⟨

(** * EZLockIn: the study-timer cycle engine and its session logger

    A shallow embedding of [study_timer_gui.py]: the class [StudyLogger]
    and the class [StudyTimerLogic], together with the part of
    [StudyTimerGUI] that drives them (the menu commands and [closeEvent]).

    Conventions of the embedding.
    - Python integers are [Z]; seconds and milliseconds are kept as the
      code keeps them.
    - The object [self] of [StudyTimerLogic] is the record [Engine]; its
      methods are computations in the monad [M], which threads the engine
      and stops at the first raised exception, keeping the fields as they
      were mutated up to the raise.
    - What a method reads from the outside world comes in a record [Env]:
      the reading of [datetime.now()], the entropy consumed by
      [random.randint], and whether the append to the log file succeeds.
    - Signals and calls of [_play_sound] are recorded, in order, in the
      field [emitted], as the listeners receive them.
    - Where a Python integer is handed to Qt as a C [int] (the delay of
      [QTimer.start], the argument of the signal [time_updated]), the
      range of that type is part of the model.
    - The float written to the log is modelled by the exact rational it
      denotes. *)

From Stdlib Require Import ZArith List String Ascii Bool Lia.
From Stdlib Require Import QArith Qround Qabs Lqa DecimalString.
Import ListNotations.

Local Open Scope Z_scope.

(** ** Dates and [strftime] *)

Record datetime : Type := mk_datetime {
  year : Z; month : Z; day : Z;
  hour : Z; minute : Z; second : Z
}.

Definition str_of_Z (z : Z) : string :=
  NilZero.string_of_int (Z.to_int z).

(** Zero padding on the left up to [width] characters, as [%02d]. *)
Fixpoint zfill (missing : nat) (s : string) : string :=
  match missing with
  | O => s
  | S k => String "0"%char (zfill k s)
  end.

Definition fmt_width (width : nat) (z : Z) : string :=
  let s := str_of_Z z in
  zfill (width - String.length s) s.

Definition is_leap (y : Z) : bool :=
  ((y mod 4 =? 0) && (negb (y mod 100 =? 0) || (y mod 400 =? 0)))%bool.

Definition days_before_year (y : Z) : Z :=
  let p := y - 1 in
  p * 365 + p / 4 - p / 100 + p / 400.

Definition days_before_month (y m : Z) : Z :=
  nth (Z.to_nat m) [0; 0; 31; 59; 90; 120; 151; 181; 212; 243; 273; 304; 334] 0
  + (if ((2 <? m) && is_leap y)%bool then 1 else 0).

Definition toordinal (d : datetime) : Z :=
  days_before_year (year d) + days_before_month (year d) (month d) + day d.

(** [datetime.weekday()]: Monday is 0. *)
Definition weekday (d : datetime) : Z := (toordinal d + 6) mod 7.

Definition day_names : list string :=
  ["Monday"; "Tuesday"; "Wednesday"; "Thursday"; "Friday"; "Saturday";
   "Sunday"]%string.

(** [strftime('%A')], with the English names. *)
Definition strftime_A (d : datetime) : string :=
  nth (Z.to_nat (weekday d)) day_names ""%string.

(** [strftime('%Y-%m-%d')]. *)
Definition strftime_Ymd (d : datetime) : string :=
  (fmt_width 4 (year d) ++ "-" ++ fmt_width 2 (month d) ++ "-"
   ++ fmt_width 2 (day d))%string.

(** [strftime('%Y-%m-%d %H:%M:%S')]. *)
Definition strftime_YmdHMS (d : datetime) : string :=
  (strftime_Ymd d ++ " " ++ fmt_width 2 (hour d) ++ ":"
   ++ fmt_width 2 (minute d) ++ ":" ++ fmt_width 2 (second d))%string.

(** ** [round(x, 2)] *)

(** Rounding to the nearest integer, ties to the even one. *)
Definition round_half_even (q : Q) : Z :=
  let f := Qfloor q in
  match Qcompare (q - inject_Z f) (1 # 2) with
  | Lt => f
  | Gt => f + 1
  | Eq => if Z.even f then f else f + 1
  end.

Definition py_round2 (q : Q) : Q :=
  (inject_Z (round_half_even (q * 100)) / 100)%Q.

(** ** StudyLogger *)

(** One row of [study_log.csv], in the order of the header
    [start_time, end_time, net_duration_minutes, date, day_of_week]. *)
Record LogRecord : Type := mk_row {
  start_time : string;
  end_time : string;
  net_duration_minutes : Q;
  date : string;
  day_of_week : string
}.

(** The rows of the log file below its header. *)
Definition LogStore : Type := list LogRecord.

Definition make_row (st en : datetime) (net_duration_seconds : Z) : LogRecord :=
  let date_str := strftime_Ymd st in
  let dow := strftime_A st in
  let minutes := py_round2 (inject_Z net_duration_seconds / 60)%Q in
  mk_row (strftime_YmdHMS st) (strftime_YmdHMS en) minutes date_str dow.

(** [log_session]. [disk_ok] tells whether opening and writing the file
    succeeds; an [IOError] is caught and printed, nothing is appended.
    The method has no raising path, so it is a plain function on the
    store. *)
Definition log_session (disk_ok : bool) (st en : option datetime)
    (net_duration_seconds : Z) (store : LogStore) : LogStore :=
  match st, en with
  | Some s, Some e =>
      if 0 <? net_duration_seconds
      then if disk_ok
           then store ++ [make_row s e net_duration_seconds]
           else store
      else store
  | _, _ => store
  end.

(** ** Configuration *)

(** The numeric keys of [config.json] (all in seconds). The sound-file
    table and the music folder only feed the audio collaborator. *)
Record Config : Type := mk_config {
  study_time_min : Z;
  study_time_max : Z;
  short_break_duration : Z;
  long_break_threshold : Z;
  long_break_duration : Z;
  config_total_study_time : Z
}.

Definition DEFAULT_CONFIG : Config :=
  mk_config (3 * 60) (5 * 60) 10 (90 * 60) (20 * 60) 0.

(** ** The single-shot [QTimer] of the engine *)

(** [interval] is the delay last passed to [start]; [remaining] is the
    time left while the timer is [active]; [duration] is the dynamic
    property ["duration"], absent until [setProperty] is called. *)
Record QTimer : Type := mk_timer {
  active : bool;
  interval : Z;
  remaining : Z;
  duration : option Z
}.

Definition timer_new : QTimer := mk_timer false 0 0 None.

Definition timer_stop (t : QTimer) : QTimer :=
  mk_timer false (interval t) (remaining t) (duration t).

(** The range of a C [int]: the type of the delay of [QTimer.start] and
    of the argument of the signal [time_updated]. *)
Definition INT_MIN : Z := -2147483648.
Definition INT_MAX : Z := 2147483647.

Definition fits_int (z : Z) : bool := ((INT_MIN <=? z) && (z <=? INT_MAX))%bool.

(** The C [int] that a Python integer is cut down to when it is passed
    without a range check on the [int]: its residue modulo 2^32 in the
    range of the type. *)
Definition wrap_int (z : Z) : Z := (z - INT_MIN) mod 4294967296 + INT_MIN.

(** The interval Qt keeps for a delay: from Qt 6.10 on a negative delay is
    replaced by 1 ms (with a warning). Earlier versions left the timer
    stopped instead; the model follows Qt 6.10 and later. *)
Definition effective_interval (msec : Z) : Z := if msec <? 0 then 1 else msec.

Arguments fits_int : simpl never.
Arguments wrap_int : simpl never.
Arguments effective_interval : simpl never.

(** [QTimer.start(msec)] on a delay that is a C [int]: the timer runs
    with the interval kept for [msec]. The time left is taken to be the
    whole interval at the start (a coarse timer, which Qt may round to a
    later expiry, can report somewhat more). *)
Definition timer_start (msec : Z) (t : QTimer) : QTimer :=
  mk_timer true (effective_interval msec) (effective_interval msec) (duration t).

Definition timer_setProperty_duration (d : Z) (t : QTimer) : QTimer :=
  mk_timer (active t) (interval t) (remaining t) (Some d).

Definition isActive (t : QTimer) : bool := active t.

(** [QTimer.remainingTime()]: -1 for an inactive timer. *)
Definition remainingTime (t : QTimer) : Z :=
  if active t then remaining t else -1.

(** Time passing for [ms] milliseconds without the timer firing. *)
Definition timer_elapse (ms : Z) (t : QTimer) : QTimer :=
  if active t
  then mk_timer true (interval t) (Z.max 0 (remaining t - Z.max 0 ms)) (duration t)
  else t.

(** The timer is due: active with no time left. *)
Definition timer_due (t : QTimer) : bool := (active t && (remaining t =? 0))%bool.

(** ** Engine state *)

Inductive CycleState : Type :=
| stopped | studying | short_breaking | long_breaking | long_break_finished.

Definition CycleState_eqb (a b : CycleState) : bool :=
  match a, b with
  | stopped, stopped | studying, studying | short_breaking, short_breaking
  | long_breaking, long_breaking | long_break_finished, long_break_finished => true
  | _, _ => false
  end.

(** The string held by [current_state] in the source. *)
Definition state_name (s : CycleState) : string :=
  match s with
  | stopped => "stopped"
  | studying => "studying"
  | short_breaking => "short_breaking"
  | long_breaking => "long_breaking"
  | long_break_finished => "long_break_finished"
  end.

(** Keys of the sound table. *)
Inductive SoundKey : Type :=
| start_study | start_short_break | start_long_break | end_long_break.

(** Status texts, as UTF-8 byte strings. *)
Definition nl : string := String (ascii_of_nat 10) EmptyString.

Definition text_idle : string := ("EZLockIn" ++ nl ++ "Right-click to Start")%string.
Definition text_studying (round : Z) : string :=
  ("📚 Studying..." ++ nl ++ "(Round " ++ str_of_Z round ++ ")")%string.
Definition text_short_break : string := "☕ Short Break..."%string.
Definition text_long_break : string := "🧘 Long Break..."%string.
Definition text_paused : string := "⏸️ Paused"%string.
Definition text_long_break_ended : string :=
  ("🎉 Long Break Ended" ++ nl ++ "Right-click to start a new cycle")%string.

(** What the engine sends out, as it is received: the three Qt signals,
    and the calls of [_play_sound] (the request handed to the audio
    collaborator). The signal [time_updated] is a [pyqtSignal(int)]: its
    argument arrives as a C [int]. *)
Inductive Emission : Type :=
| state_changed (text : string) (state : CycleState)
| time_updated (total : Z)
| notification_requested (title message : string)
| play_sound (key : SoundKey).

Record Engine : Type := mk_engine {
  config : Config;
  logger : LogStore;
  is_paused : bool;
  time_remaining_on_pause : Z;
  timer : QTimer;
  total_study_time : Z;
  current_cycle_study_time : Z;
  current_session_start_time : option datetime;
  current_session_duration : Z;
  cycle_count : Z;
  current_state : CycleState;
  emitted : list Emission
}.

(** Readings of the outside world during one call. *)
Record Env : Type := mk_env {
  now : datetime;
  entropy : Z;
  disk_ok : bool
}.

(** ** The monad of engine methods *)

Inductive exn : Type := ValueError | TypeError | OverflowError.

Definition M (A : Type) : Type := Engine -> (exn + A) * Engine.

Definition ret {A} (a : A) : M A := fun s => (inr a, s).

Definition bind {A B} (m : M A) (k : A -> M B) : M B :=
  fun s => match m s with
           | (inr a, s') => k a s'
           | (inl e, s') => (inl e, s')
           end.

Definition raise {A} (e : exn) : M A := fun s => (inl e, s).
Definition get {A} (f : Engine -> A) : M A := fun s => (inr (f s), s).
Definition modify (f : Engine -> Engine) : M unit := fun s => (inr tt, f s).

Declare Scope engine_scope.
Delimit Scope engine_scope with engine.
Notation "x <- m ;; k" := (bind m (fun x => k))
  (at level 61, m at next level, right associativity) : engine_scope.
Notation "m ;; k" := (bind m (fun _ => k))
  (at level 61, right associativity) : engine_scope.
Local Open Scope engine_scope.

(** Field assignments [self.f = v]. *)
Definition set_logger v : M unit := modify (fun s =>
  mk_engine (config s) v (is_paused s) (time_remaining_on_pause s) (timer s)
    (total_study_time s) (current_cycle_study_time s)
    (current_session_start_time s) (current_session_duration s)
    (cycle_count s) (current_state s) (emitted s)).
Definition set_is_paused v : M unit := modify (fun s =>
  mk_engine (config s) (logger s) v (time_remaining_on_pause s) (timer s)
    (total_study_time s) (current_cycle_study_time s)
    (current_session_start_time s) (current_session_duration s)
    (cycle_count s) (current_state s) (emitted s)).
Definition set_time_remaining_on_pause v : M unit := modify (fun s =>
  mk_engine (config s) (logger s) (is_paused s) v (timer s)
    (total_study_time s) (current_cycle_study_time s)
    (current_session_start_time s) (current_session_duration s)
    (cycle_count s) (current_state s) (emitted s)).
Definition set_timer v : M unit := modify (fun s =>
  mk_engine (config s) (logger s) (is_paused s) (time_remaining_on_pause s) v
    (total_study_time s) (current_cycle_study_time s)
    (current_session_start_time s) (current_session_duration s)
    (cycle_count s) (current_state s) (emitted s)).
Definition set_total_study_time v : M unit := modify (fun s =>
  mk_engine (config s) (logger s) (is_paused s) (time_remaining_on_pause s)
    (timer s) v (current_cycle_study_time s)
    (current_session_start_time s) (current_session_duration s)
    (cycle_count s) (current_state s) (emitted s)).
Definition set_current_cycle_study_time v : M unit := modify (fun s =>
  mk_engine (config s) (logger s) (is_paused s) (time_remaining_on_pause s)
    (timer s) (total_study_time s) v
    (current_session_start_time s) (current_session_duration s)
    (cycle_count s) (current_state s) (emitted s)).
Definition set_current_session_start_time v : M unit := modify (fun s =>
  mk_engine (config s) (logger s) (is_paused s) (time_remaining_on_pause s)
    (timer s) (total_study_time s) (current_cycle_study_time s)
    v (current_session_duration s)
    (cycle_count s) (current_state s) (emitted s)).
Definition set_current_session_duration v : M unit := modify (fun s =>
  mk_engine (config s) (logger s) (is_paused s) (time_remaining_on_pause s)
    (timer s) (total_study_time s) (current_cycle_study_time s)
    (current_session_start_time s) v
    (cycle_count s) (current_state s) (emitted s)).
Definition set_cycle_count v : M unit := modify (fun s =>
  mk_engine (config s) (logger s) (is_paused s) (time_remaining_on_pause s)
    (timer s) (total_study_time s) (current_cycle_study_time s)
    (current_session_start_time s) (current_session_duration s)
    v (current_state s) (emitted s)).
Definition set_current_state v : M unit := modify (fun s =>
  mk_engine (config s) (logger s) (is_paused s) (time_remaining_on_pause s)
    (timer s) (total_study_time s) (current_cycle_study_time s)
    (current_session_start_time s) (current_session_duration s)
    (cycle_count s) v (emitted s)).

⟩

ASSIGNED TASK: If a line comes after the one that contains "methods are computations", leave it out; return every line of the entries up to that point exactly, starting with the first, with that line included.

TASK OUTPUT:
(** * EZLockIn: the study-timer cycle engine and its session logger

    A shallow embedding of [study_timer_gui.py]: the class [StudyLogger]
    and the class [StudyTimerLogic], together with the part of
    [StudyTimerGUI] that drives them (the menu commands and [closeEvent]).

    Conventions of the embedding.
    - Python integers are [Z]; seconds and milliseconds are kept as the
      code keeps them.
    - The object [self] of [StudyTimerLogic] is the record [Engine]; its
      methods are computations in the monad [M], which threads the engine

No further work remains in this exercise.